Lines in the listing below may contain the string "assert". Say how many do, giving only the number.

+--

Lemma title_loop_keeps metadata_list audio_filename new_entry :
  File_Path (title_loop lower metadata_list audio_filename new_entry)
    = File_Path new_entry ∧
  Uploaded_Audio (title_loop lower metadata_list audio_filename new_entry)
    = Uploaded_Audio new_entry ∧
  Filename_From_Data (title_loop lower metadata_list audio_filename new_entry)
    = Filename_From_Data new_entry.
Proof.
  induction metadata_list as [|m l IH]; cbn [title_loop]; [done|].
  by destruct (str_in _ _).
Qed.

Lemma filename_loop_keeps metadata_list audio_filename new_entry :
  let out := filename_loop lower metadata_list audio_filename new_entry in
  File_Path out = File_Path new_entry ∧
  Uploaded_Audio out = Uploaded_Audio new_entry ∧
  Track_Title out = Track_Title new_entry ∧
  Source_Program out = Source_Program new_entry ∧
  BPM out = BPM new_entry ∧
  Key out = Key new_entry ∧
  Composers out = Composers new_entry ∧
  Publishers out = Publishers new_entry.
Proof.
  induction metadata_list as [|m l IH]; cbn [filename_loop]; [done|].
  by destruct (str_in _ _).
Qed.

Lemma first_match_cons_hit (hit : TrackMetadata -> Prop) m l :
  hit m -> first_match hit (m :: l) 0 m.
Proof. intros H. split; [done|]. split; [done|]. intros j m' Hj. lia. Qed.

Lemma first_match_cons_miss (hit : TrackMetadata -> Prop) m l i m' :
  ¬ hit m -> first_match hit l i m' -> first_match hit (m :: l) (S i) m'.
Proof.
  intros Hm (Hi & Hh & Hfirst). split; [done|]. split; [done|].
  intros [|j] m'' Hj; cbn; [by intros [= <-]|].
  apply Hfirst. lia.
Qed.

(** The title loop stops at the first record whose pattern occurs in the
    file name and copies its fields, or leaves the entry alone. *)
Lemma title_loop_spec metadata_list audio_filename new_entry :
  (∃ i m, first_match (title_hit lower audio_filename) metadata_list i m ∧
          metadata_from (title_loop lower metadata_list audio_filename new_entry) m)
  ∨ ((∀ m, m ∈ metadata_list -> ¬ title_hit lower audio_filename m) ∧
     title_loop lower metadata_list audio_filename new_entry = new_entry).
Proof.
  induction metadata_list as [|m l IH]; cbn [title_loop].
  - right. split; [|done]. intros m Hm. by apply elem_of_nil in Hm.
  - destruct (str_in _ _) eqn:E.
    + left. exists 0%nat, m. split; [|done].
      apply first_match_cons_hit. by apply str_in_spec.
    + assert (Hmiss : ¬ title_hit lower audio_filename m).
      { intros H%str_in_spec. congruence. }
      destruct IH as [(i & m' & Hfirst & Hfields)|[Hnone Heq]].
      * left. exists (S i), m'. split; [|done]. by apply first_match_cons_miss.
      * right. split; [|done]. intros m' [->|Hm']%elem_of_cons; auto.
Qed.

Lemma filename_loop_spec metadata_list audio_filename new_entry :
  (∃ i m, first_match (name_hit lower audio_filename) metadata_list i m ∧
          Filename_From_Data
            (filename_loop lower metadata_list audio_filename new_entry)
            = filename_from_data m)
  ∨ ((∀ m, m ∈ metadata_list -> ¬ name_hit lower audio_filename m) ∧
     filename_loop lower metadata_list audio_filename new_entry = new_entry).
Proof.
  induction metadata_list as [|m l IH]; cbn [filename_loop].
  - right. split; [|done]. intros m Hm. by apply elem_of_nil in Hm.
  - destruct (str_in _ _) eqn:E.
    + left. exists 0%nat, m. split; [|done].
      apply first_match_cons_hit. by apply str_in_spec.
    + assert (Hmiss : ¬ name_hit lower audio_filename m).
      { intros H%str_in_spec. congruence. }
      destruct IH as [(i & m' & Hfirst & Hfields)|[Hnone Heq]].
      * left. exists (S i), m'. split; [|done]. by apply first_match_cons_miss.
      * right. split; [|done]. intros m' [->|Hm']%elem_of_cons; auto.
Qed.

(** A record that is hit hides the records after it. *)
Lemma title_loop_shadow before r after after' audio_filename new_entry :
  title_hit lower audio_filename r ->
  title_loop lower (before ++ r :: after) audio_filename new_entry
    = title_loop lower (before ++ r :: after') audio_filename new_entry.
Proof.
  intros H%str_in_spec.
  induction before as [|m l IH]; cbn [app title_loop].
  - by rewrite H.
  - destruct (str_in (lower (track_title m) ++ u "_") audio_filename);
      [done | apply IH].
Qed.

Lemma filename_loop_shadow before r after after' audio_filename new_entry :
  name_hit lower audio_filename r ->
  filename_loop lower (before ++ r :: after) audio_filename new_entry
    = filename_loop lower (before ++ r :: after') audio_filename new_entry.
Proof.
  intros H%str_in_spec.
  induction before as [|m l IH]; cbn [app filename_loop].
  - by rewrite H.
  - destruct (str_in (lower (filename_from_data m)) audio_filename);
      [done | apply IH].
Qed.
End MatchEngineFacts.

(** C9: for a file, the six metadata fields come from the first record, in
    record order, whose lower-cased title followed by "_" occurs in the
    lower-cased file name, and are blank when there is none; the field
    Filename From Data comes from the first record whose lower-cased
    [filename_from_data] occurs in the lower-cased file name, and is left as
    it was when there is none; path and name of the file are kept; the two
    lookups can pick different records. *)
Theorem match_file_first_matches (lower : pystr -> pystr)
    (metadata_list : list TrackMetadata) (file_info : FileInfo) :
  let audio_filename := lower (Uploaded_Audio file_info) in
  let new_entry := match_file lower metadata_list file_info in
  ((∃ i m, first_match (title_hit lower audio_filename) metadata_list i m ∧
           metadata_from new_entry m)
   ∨ ((∀ m, m ∈ metadata_list -> ¬ title_hit lower audio_filename m) ∧
      metadata_blank new_entry)) ∧
  ((∃ j m, first_match (name_hit lower audio_filename) metadata_list j m ∧
           Filename_From_Data new_entry = filename_from_data m)
   ∨ ((∀ m, m ∈ metadata_list -> ¬ name_hit lower audio_filename m) ∧
      Filename_From_Data new_entry = Filename_From_Data file_info)) ∧
  File_Path new_entry = File_Path file_info ∧
  Uploaded_Audio new_entry = Uploaded_Audio file_info ∧
  (first_match (title_hit ascii_lower (ascii_lower (Uploaded_Audio file_song)))
     [record_song; record_other] 0 record_song ∧
   first_match (name_hit ascii_lower (ascii_lower (Uploaded_Audio file_song)))
     [record_song; record_other] 1 record_other ∧
   Track_Title (match_file ascii_lower [record_song; record_other] file_song)
     = u "Song" ∧
   Filename_From_Data (match_file ascii_lower [record_song; record_other] file_song)
     = u "Song_Master").
Proof.
  intros audio_filename new_entry. subst new_entry. unfold match_file.
  fold audio_filename.
  set (blank := {| File_Path := File_Path file_info;
                   Uploaded_Audio := Uploaded_Audio file_info;
                   Filename_From_Data := Filename_From_Data file_info;
                   Track_Title := []; Source_Program := []; BPM := [];
                   Key := []; Composers := []; Publishers := [] |}).
  pose proof (title_loop_keeps lower metadata_list audio_filename blank)
    as (Hpath' & Haudio' & Hname').
  pose proof (title_loop_spec lower metadata_list audio_filename blank) as Htitle.
  revert Hpath' Haudio' Hname' Htitle.
  generalize (title_loop lower metadata_list audio_filename blank) as titled.
  intros titled Hpath' Haudio' Hname' Htitle.
  pose proof (filename_loop_keeps lower metadata_list audio_filename titled)
    as (Hpath & Haudio & Ht & Hs & Hb & Hk & Hc & Hp).
  split; [|split; [|split; [|split]]].
  - destruct Htitle as [(i & m & Hfirst & Hfields)|[Hnone Heq]].
    + left. exists i, m. split; [done|].
      unfold metadata_from in *. rewrite Ht, Hs, Hb, Hk, Hc, Hp. done.
    + right. split; [done|].
      unfold metadata_blank. rewrite Ht, Hs, Hb, Hk, Hc, Hp, Heq. done.
  - destruct (filename_loop_spec lower metadata_list audio_filename titled)
      as [(j & m & Hfirst & Hfield)|[Hnone Heq]].
    + left. eauto.
    + right. split; [done|]. by rewrite Heq, Hname'.
  - by rewrite Hpath, Hpath'.
  - by rewrite Haudio, Haudio'.
  - split; [|split; [|split; reflexivity]].
    + apply first_match_cons_hit. by apply str_in_spec.
    + apply first_match_cons_miss.
      * intros H%str_in_spec. vm_compute in H. discriminate.
      * apply first_match_cons_hit. by apply str_in_spec.
Qed.

Section EmptyFields.
Variable lower : pystr -> pystr.
Hypothesis lower_empty : lower [] = [].

(** C10: a record with an empty title has the pattern "_", which occurs in
    exactly the file names that hold an underscore; a record with an empty
    [filename_from_data] is hit by every file name; for a file name it is
    hit by, what the loop returns does not depend on the records that come
    after it. *)
Theorem empty_fields_shadow_later_records
    (before after after' : list TrackMetadata) (r : TrackMetadata)
    (audio_filename : pystr) (new_entry : FileInfo) :
  (track_title r = [] ->
     lower (track_title r) ++ u "_" = u "_" ∧
     (title_hit lower audio_filename r ↔ 95 ∈ audio_filename) ∧
     (95 ∈ audio_filename ->
        title_loop lower (before ++ r :: after) audio_filename new_entry
          = title_loop lower (before ++ r :: after') audio_filename new_entry)) ∧
  (filename_from_data r = [] ->
     name_hit lower audio_filename r ∧
     filename_loop lower (before ++ r :: after) audio_filename new_entry
       = filename_loop lower (before ++ r :: after') audio_filename new_entry).
Proof.
  split.
  - intros Ht.
    assert (Hpat : lower (track_title r) ++ u "_" = [95])
      by (by rewrite Ht, lower_empty).
    assert (Hhit : title_hit lower audio_filename r ↔ 95 ∈ audio_filename)
      by (unfold title_hit; rewrite Hpat; apply substring_single).
    split; [done|]. split; [done|].
    intros H. apply title_loop_shadow. by apply Hhit.
  - intros Hf.
    assert (Hhit : name_hit lower audio_filename r)
      by (unfold name_hit; rewrite Hf, lower_empty; apply substring_empty).
    split; [done|]. by apply filename_loop_shadow.
Qed.
End EmptyFields.

Lemma empty_fields_shadow_later_records_witness :
  (u "_" = u "_" ∧
   (title_hit ascii_lower (u "song_master.wav") record_empty
      ↔ 95 ∈ u "song_master.wav") ∧
   title_loop ascii_lower ([record_other] ++ record_empty :: [record_song])
       (u "song_master.wav") file_song
     = title_loop ascii_lower ([record_other] ++ record_empty :: [])
         (u "song_master.wav") file_song) ∧
  (name_hit ascii_lower (u "song_master.wav") record_empty ∧
   filename_loop ascii_lower ([record_song] ++ record_empty :: [record_other])
       (u "song_master.wav") file_song
     = filename_loop ascii_lower ([record_song] ++ record_empty :: [])
         (u "song_master.wav") file_song).
Proof.
  destruct (empty_fields_shadow_later_records ascii_lower eq_refl
              [record_other] [record_song] [] record_empty
              (u "song_master.wav") file_song) as [Ht _].
  destruct (empty_fields_shadow_later_records ascii_lower eq_refl
              [record_song] [record_other] [] record_empty
              (u "song_master.wav") file_song) as [_ Hf].
  destruct (Ht eq_refl) as (Hpat & Hhit & Hshadow).
  split; [|exact (Hf eq_refl)].
  split; [exact Hpat|]. split; [exact Hhit|].
  apply Hshadow. vm_compute. set_solver.
Defined.

(** * Further properties of the code *)

(** ** The splice, once more *)

Lemma slice_alt {A} (l : list A) lo hi :
  lo <= hi -> slice l lo hi = drop (N.to_nat lo) (take (N.to_nat hi) l).
Proof.
  intros H. unfold slice. rewrite take_drop_commute. do 2 f_equal. lia.
Qed.

Lemma slice_agree {A} (l l' : list A) n lo hi :
  take n l = take n l' -> (N.to_nat hi <= n)%nat -> slice l lo hi = slice l' lo hi.
Proof.
  intros Heq Hhi. destruct (decide (lo <= hi)) as [Hle|Hgt].
  - rewrite !slice_alt by done. f_equal.
    rewrite <- (Nat.min_l _ _ Hhi), <- !take_take. by rewrite Heq.
  - unfold slice. by replace (N.to_nat hi - N.to_nat lo)%nat with 0%nat by lia.
Qed.

Lemma take_len_le {A} (l : list A) n :
  n <= len l -> len (take (N.to_nat n) l) = n.
Proof. unfold len. intros H. rewrite length_take. lia. Qed.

+--

**Solution to this problem**. 5